Holiday Precautions

The last thing any pet owner wants to do this holiday season is make a trip to the vet’s office.  Amongst all the glory of the holidays, there are a few items that could be potentially dangerous to your pet. I mean cmon, that shiny tinsel looks like it would be a great play thing, right?  Who can blame our animals for finding holiday items appealing and fun to play with? However, the fact of the matter is every year vets treat animals for electrocution, ingestion of foreign objects, burns, cuts from broken glass, and poisoning from toxic plants or chemicals. With a bit of common sense and knowledge, we can protect our yuletide friends from holiday mishaps.

Although Pointsettias aren’t particularly tasty, they excrete a sap that cats and dogs find irresistable. If consumed, it can induce vomiting, throat and tounge irritation and gastrointestianal problems. If a cat or dog has consumed a large quantity of Pointsettia,  you should place a call to the vet immediately.   Two other holiday plants to be wary of are holly and mistletoe. These plants contain poisonous berries that have greater toxicity levels than the Pointsettia. If a large amount of either of these plants is consumed, a drop in blood pressure, breathing problems, hallucinations,  seizures or death may occur.  Be sure to be very careful with the placement of  holiday plants in your household. If your pet seems to be overly interested in a certain plant, make sure that it’s kept up high well out of paw reach.

Even the Christmas tree presents its own set of hazards. Pine needles can be ingested which can lead to obstructions and even perforations. The needles and sap of pine and fir trees is irritating. If your pet eats enough, they will likely suffer gastric upset.  Pets may also knock the tree over, so you can keep it in a closed off room to prevent this from happening. This stops pets from drinking water from the tree as well. The water usually contains sharp needles and chemicals used to preserve the tree. And of course, the ornaments, tinsel, electrical cords, and various other decorations pose another threat. Remember the cat in Christmas Vacation? Don’t let that be your pet! Tape your electrical cords to the floor, use ribbons instead of hooks for your ornaments, and elevate your candles.  
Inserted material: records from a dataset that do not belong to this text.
Lemma tick_total g head draws :
  newHead g = Some head ->
  (2 <= freeDraws (head :: snake g) draws)%nat ->
  exists g' rest, tick g draws = Some (g', rest).
Proof.
  intros Hhead Hdraws. unfold tick.
  destruct (negb (GameStatus_eqb (gameStatus g) PLAYING)); [unfold ret; eauto|].
  rewrite (moveSnake_eq _ _ Hhead).
  destruct (hitsWall head || isPositionOccupied (snake g) head).
  { unfold bind, ret. simpl. eauto. }
  destruct (Position_eqb head (food g)).
  - destruct (generateFood_total (head :: snake g)
                (setSpeed (fun prev => Z.max MIN_SPEED (prev - SPEED_INCREMENT))
                   (setScore (fun prev => prev + 10) g)) draws)
      as (g3 & d3 & Hgen); [lia|].
    pose proof (generateFood_sound _ _ _ _ _ Hgen) as (_ & _ & _ & _ & _ & Hcount).
    destruct (generateFood_total (head :: snake g)
                (setSnake (head :: snake g) false g3) d3)
      as (g4 & d4 & Hgen'); [lia|].
    unfold bind at 1 2. unfold bind at 1. rewrite Hgen. unfold ret at 1.
    simpl. unfold bind. rewrite Hgen'. unfold ret. eauto.
  - pose proof (freeDraws_incl (head :: snake g) (removelast (head :: snake g))
                  draws (removelast_incl _)) as Hle.
    destruct (generateFood_total (removelast (head :: snake g))
                (moved head g) draws) as (g4 & d4 & Hgen'); [lia|].
    unfold bind at 1 2. unfold ret at 1. simpl fst. simpl snd. cbv beta iota.
    unfold foodEffect. change (snake (moved head g)) with (removelast (head :: snake g)).
    unfold bind. rewrite Hgen'. unfold ret. eauto.
Qed.

(** ** Restarting *)

Lemma refEffects_started old f : refEffects old (started f) = started f.
Proof.
  unfold refEffects.
  destruct (direction old), (gameStatus old); reflexivity.
Qed.

Lemma initGame_sound g draws g' rest :
  initGame g draws = Some (g', rest) ->
  exists f,
    g' = started f /\
    isPositionOccupied INITIAL_SNAKE f = false /\
    In f draws /\
    incl rest draws.
Proof.
  unfold initGame. intros H.
  apply bind_Some in H as (g6 & d6 & Hgen & H).
  apply bind_Some in H as (g9 & d9 & Heffect & H).
  apply ret_Some in H as [-> ->].
  apply generateFood_sound in Hgen as (f6 & -> & Hfree6 & Hin6 & Hincl6 & _).
  unfold foodEffect in Heffect.
  destruct (negb (snakeIsInitialArray g)).
  - apply generateFood_sound in Heffect as (f9 & -> & Hfree9 & Hin9 & Hincl9 & _).
    exists f9.
    change (setFood f9 _) with (started f9).
    rewrite refEffects_started.
    repeat split;
      [exact Hfree9 | exact (Hincl6 _ Hin9) | exact (incl_tran Hincl9 Hincl6)].
  - apply ret_Some in Heffect as [-> ->].
    exists f6.
    change (setGameStatusRef _ _) with (started f6).
    rewrite refEffects_started. auto.
Qed.

Lemma initGame_total g draws :
  (initGameDraws g <= freeDraws INITIAL_SNAKE draws)%nat ->
  exists g' rest, initGame g draws = Some (g', rest).
Proof.
  unfold initGameDraws. intros Hdraws. unfold initGame.
  match goal with
  | |- context [bind (generateFood INITIAL_SNAKE ?g5) _] =>
      destruct (generateFood_total INITIAL_SNAKE g5 draws)
        as (g6 & d6 & Hgen); [destruct (snakeIsInitialArray g); lia|]
  end.
  unfold bind at 1. rewrite Hgen.
  destruct (generateFood_sound _ _ _ _ _ Hgen) as (f6 & -> & _ & _ & _ & Hcount).
  unfold foodEffect. destruct (snakeIsInitialArray g); simpl negb; cbv iota.
  - unfold bind, ret. eauto.
  - match goal with
    | |- context [bind (generateFood ?b ?h) _] =>
        destruct (generateFood_total b h d6) as (g9 & d9 & Hgen'); [simpl; lia|]
    end.
    unfold bind. rewrite Hgen'. unfold ret. eauto.
Qed.

(** ** Keys and swipes *)

Lemma refEffects_turned d g : refEffects g (turned d g) = turned d g.
Proof.
  unfold refEffects. simpl.
  destruct (Direction_eqb (direction g) d); simpl;
    rewrite GameStatus_eqb_refl; reflexivity.
Qed.

Lemma refEffects_refl g : refEffects g g = g.
Proof. now apply refEffects_same. Qed.

Lemma handleSwipe_eq d g :
  handleSwipe d g =
  if GameStatus_eqb (gameStatusRef g) PLAYING
     && negb (Direction_eqb d (opposite (directionRef g)))
  then turned d g else g.
Proof.
  unfold handleSwipe.
  destruct (GameStatus_eqb (gameStatusRef g) PLAYING); simpl; [|reflexivity].
  destruct d, (directionRef g); simpl;
    first [ apply refEffects_turned | apply refEffects_refl ].
Qed.

Lemma handleKeyDown_eq key g :
  handleKeyDown key g =
  if isRestart key g then initGame g
  else ret match keyDirection key with
           | Some d => handleSwipe d g
           | None => g
           end.
Proof.
  unfold handleKeyDown, isRestart.
  destruct (GameStatus_eqb (gameStatusRef g) GAME_OVER && _); [reflexivity|].
  unfold handleSwipe.
  destruct (negb (GameStatus_eqb (gameStatusRef g) PLAYING)).
  - destruct (keyDirection key); reflexivity.
  - destruct (keyDirection key) as [[]|]; reflexivity.
Qed.

(** ** The invariant of a session *)

Lemma Forall_inBoard_In draws f :
  Forall inBoard draws -> In f draws -> inBoard f.
Proof. intros H. rewrite Forall_forall in H. apply H. Qed.

Lemma Invariant_started f :
  isPositionOccupied INITIAL_SNAKE f = false ->
  inBoard f ->
  Invariant (started f).
Proof. intros Hfree Hboard. split; simpl; auto. discriminate. Qed.

Lemma Invariant_mount draws g rest :
  Forall inBoard draws ->
  mount draws = Some (g, rest) ->
  Invariant g.
Proof.
  intros Hdraws H. unfold mount, foodEffect in H.
  apply generateFood_sound in H as (f & -> & Hfree & Hin & _).
  split; simpl; auto.
  - discriminate.
  - eapply Forall_inBoard_In; eassumption.
Qed.

Lemma Invariant_initGame g draws g' rest :
  Forall inBoard draws ->
  initGame g draws = Some (g', rest) ->
  Invariant g'.
Proof.
  intros Hdraws H.
  apply initGame_sound in H as (f & -> & Hfree & Hin & _).
  apply Invariant_started; [exact Hfree|].
  eapply Forall_inBoard_In; eassumption.
Qed.

Lemma Invariant_newHead g :
  Invariant g -> exists head, newHead g = Some head.
Proof.
  intros [Hne _ _ _ _ _]. unfold newHead.
  destruct (snake g); [congruence|eauto].
Qed.

Lemma Invariant_tick g draws g' rest :
  Invariant g ->
  Forall inBoard draws ->
  tick g draws = Some (g', rest) ->
  Invariant g'.
Proof.
  intros Hinv Hdraws H.
  destruct (GameStatus_eqb (gameStatus g) PLAYING) eqn:Hplay.
  - apply GameStatus_eqb_eq in Hplay.
    destruct (Invariant_newHead _ Hinv) as (head & Hhead).
    destruct Hinv as [Hne Hfree Hboard Hdir Hstat Hinit].
    destruct (tick_outcome _ _ _ _ _ Hplay Hhead H)
      as [Hhit | f r _ _ _ Hf Hin _ | f r _ _ _ Hf Hin _].
    + split; simpl; auto.
    + split; simpl; auto; try discriminate.
      eapply Forall_inBoard_In; eassumption.
    + split; simpl snake; simpl food; auto; try discriminate.
      * destruct (snake g); [congruence|discriminate].
      * eapply Forall_inBoard_In; eassumption.
  - unfold tick in H. rewrite Hplay in H. simpl in H.
    apply ret_Some in H as [-> _]. exact Hinv.
Qed.

Lemma Invariant_handleSwipe d g : Invariant g -> Invariant (handleSwipe d g).
Proof.
  intros Hinv. rewrite handleSwipe_eq.
  destruct (_ && _); [|exact Hinv].
  destruct Hinv. split; simpl; auto.
Qed.

Lemma Invariant_dispatch ev g draws g' rest :
  Invariant g ->
  Forall inBoard draws ->
  dispatch ev g draws = Some (g', rest) ->
  Invariant g'.
Proof.
  intros Hinv Hdraws. destruct ev as [|key|dir|]; simpl.
  - apply Invariant_tick; assumption.
  - rewrite handleKeyDown_eq. destruct (isRestart key g).
    + apply Invariant_initGame; assumption.
    + intros H. apply ret_Some in H as [-> _].
      destruct (keyDirection key); [now apply Invariant_handleSwipe|exact Hinv].
  - intros H. apply ret_Some in H as [-> _]. now apply Invariant_handleSwipe.
  - destruct (GameStatus_eqb (gameStatus g) PLAYING).
    + intros H. apply ret_Some in H as [-> _]. exact Hinv.
    + apply Invariant_initGame; assumption.
Qed.

Lemma reachable_Invariant g : reachable g -> Invariant g.
Proof.
  induction 1 as [draws g rest Hdraws Hmount | g ev draws g' rest _ IH Hdraws Hstep].
  - eapply Invariant_mount; eassumption.
  - eapply Invariant_dispatch; eassumption.
Qed.

(** * The claims *)

Lemma not_occupied_not_In body pos :
  isPositionOccupied body pos = false <-> ~ In pos body.
Proof.
  rewrite <- isPositionOccupied_In.
  destruct (isPositionOccupied body pos); split; congruence.
Qed.

(** ** Wall collision *)

(** C5.  A tick whose new head lies outside the board (x < 0, x >= 20,
    y < 0 or y >= 20) sets the status to GAME_OVER and leaves snake,
    food, score, speed and direction as they were; it draws no random
    cell. *)
Theorem C5_wall_collision_game_over g draws head :
  gameStatus g = PLAYING ->
  newHead g = Some head ->
  x head < 0 \/ x head >= 20 \/ y head < 0 \/ y head >= 20 ->
  exists g',
    tick g draws = Some (g', draws) /\
    gameStatus g' = GAME_OVER /\
    snake g' = snake g /\
    food g' = food g /\
    score g' = score g /\
    speed g' = speed g /\
    direction g' = direction g /\
    directionRef g' = directionRef g.
Proof.
  intros Hplay Hhead Hout. apply hitsWall_true in Hout.
  exists (gameOver g). split; [|repeat split].
  unfold tick. rewrite Hplay, (moveSnake_eq _ _ Hhead), Hout. simpl.
  unfold bind, ret. simpl. now rewrite (refEffects_gameOver _ Hplay).
Qed.

Lemma C5_wall_collision_witness :
  exists g',
    tick atLeftWall [] = Some (g', []) /\
    gameStatus g' = GAME_OVER /\
    snake g' = snake atLeftWall /\
    food g' = food atLeftWall /\
    score g' = score atLeftWall /\
    speed g' = speed atLeftWall /\
    direction g' = direction atLeftWall /\
    directionRef g' = directionRef atLeftWall.
Proof.
  apply (C5_wall_collision_game_over atLeftWall [] (mkPosition (-1) 5)).
  - reflexivity.
  - reflexivity.
  - left. simpl. lia.
Defined.

(** ** After the game is over *)

(** C7.  In a state whose status is GAME_OVER any number of ticks in a
    row changes nothing: the whole state, and with it snake, food,
    score, speed, direction and status, stays as it is, and no random
    cell is drawn. *)
Theorem C7_tick_noop_after_game_over n g draws :
  gameStatus g = GAME_OVER ->
  ticks n g draws = Some (g, draws).
Proof.
  intros Hover. induction n as [|n IH]; simpl; [reflexivity|].
  unfold bind, tick. rewrite Hover. simpl. exact IH.
Qed.

Lemma C7_tick_noop_witness :
  gameStatus crashed = GAME_OVER /\
  ticks 3 crashed [mkPosition 1 1] = Some (crashed, [mkPosition 1 1]).
Proof.
  split; [reflexivity|].
  apply (C7_tick_noop_after_game_over 3 crashed [mkPosition 1 1]).
  reflexivity.
Defined.

(** ** Running into the tail *)

(** C9.  If the new head is inside the board and is the cell the tail
    (the last cell of the snake) occupies now, the tick ends the game:
    the status becomes GAME_OVER and nothing else changes. *)
Theorem C9_moving_onto_tail_game_over g draws head front :
  gameStatus g = PLAYING ->
  newHead g = Some head ->
  inBoard head ->
  snake g = front ++ [head] ->
  exists g',
    tick g draws = Some (g', draws) /\
    gameStatus g' = GAME_OVER /\
    snake g' = snake g /\
    food g' = food g /\
    score g' = score g /\
    speed g' = speed g /\
    direction g' = direction g /\
    directionRef g' = directionRef g.
Proof.
  intros Hplay Hhead Hboard Htail.
  assert (Hself : isPositionOccupied (snake g) head = true).
  { apply isPositionOccupied_In. rewrite Htail.
    apply in_or_app. right. now left. }
  exists (gameOver g). split; [|repeat split].
  unfold tick. rewrite Hplay, (moveSnake_eq _ _ Hhead), Hself, orb_true_r.
  simpl. unfold bind, ret. simpl. now rewrite (refEffects_gameOver _ Hplay).
Qed.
Not just during the holidays do we enjoy a lot of the foods that can be hazardous to our pets. Some types of food such as chocolate,  alcohol, caffeine, grapes and raisins, and excessively salty foods can make pets very ill. Poultry bones can splinter and perforate the digestive tract. These are just some extra things to keep in mind when little Jimmy is sneaking table scraps to Rover.   

 With these few simple precautions, your furry friend and you can enjoy the holidays safely.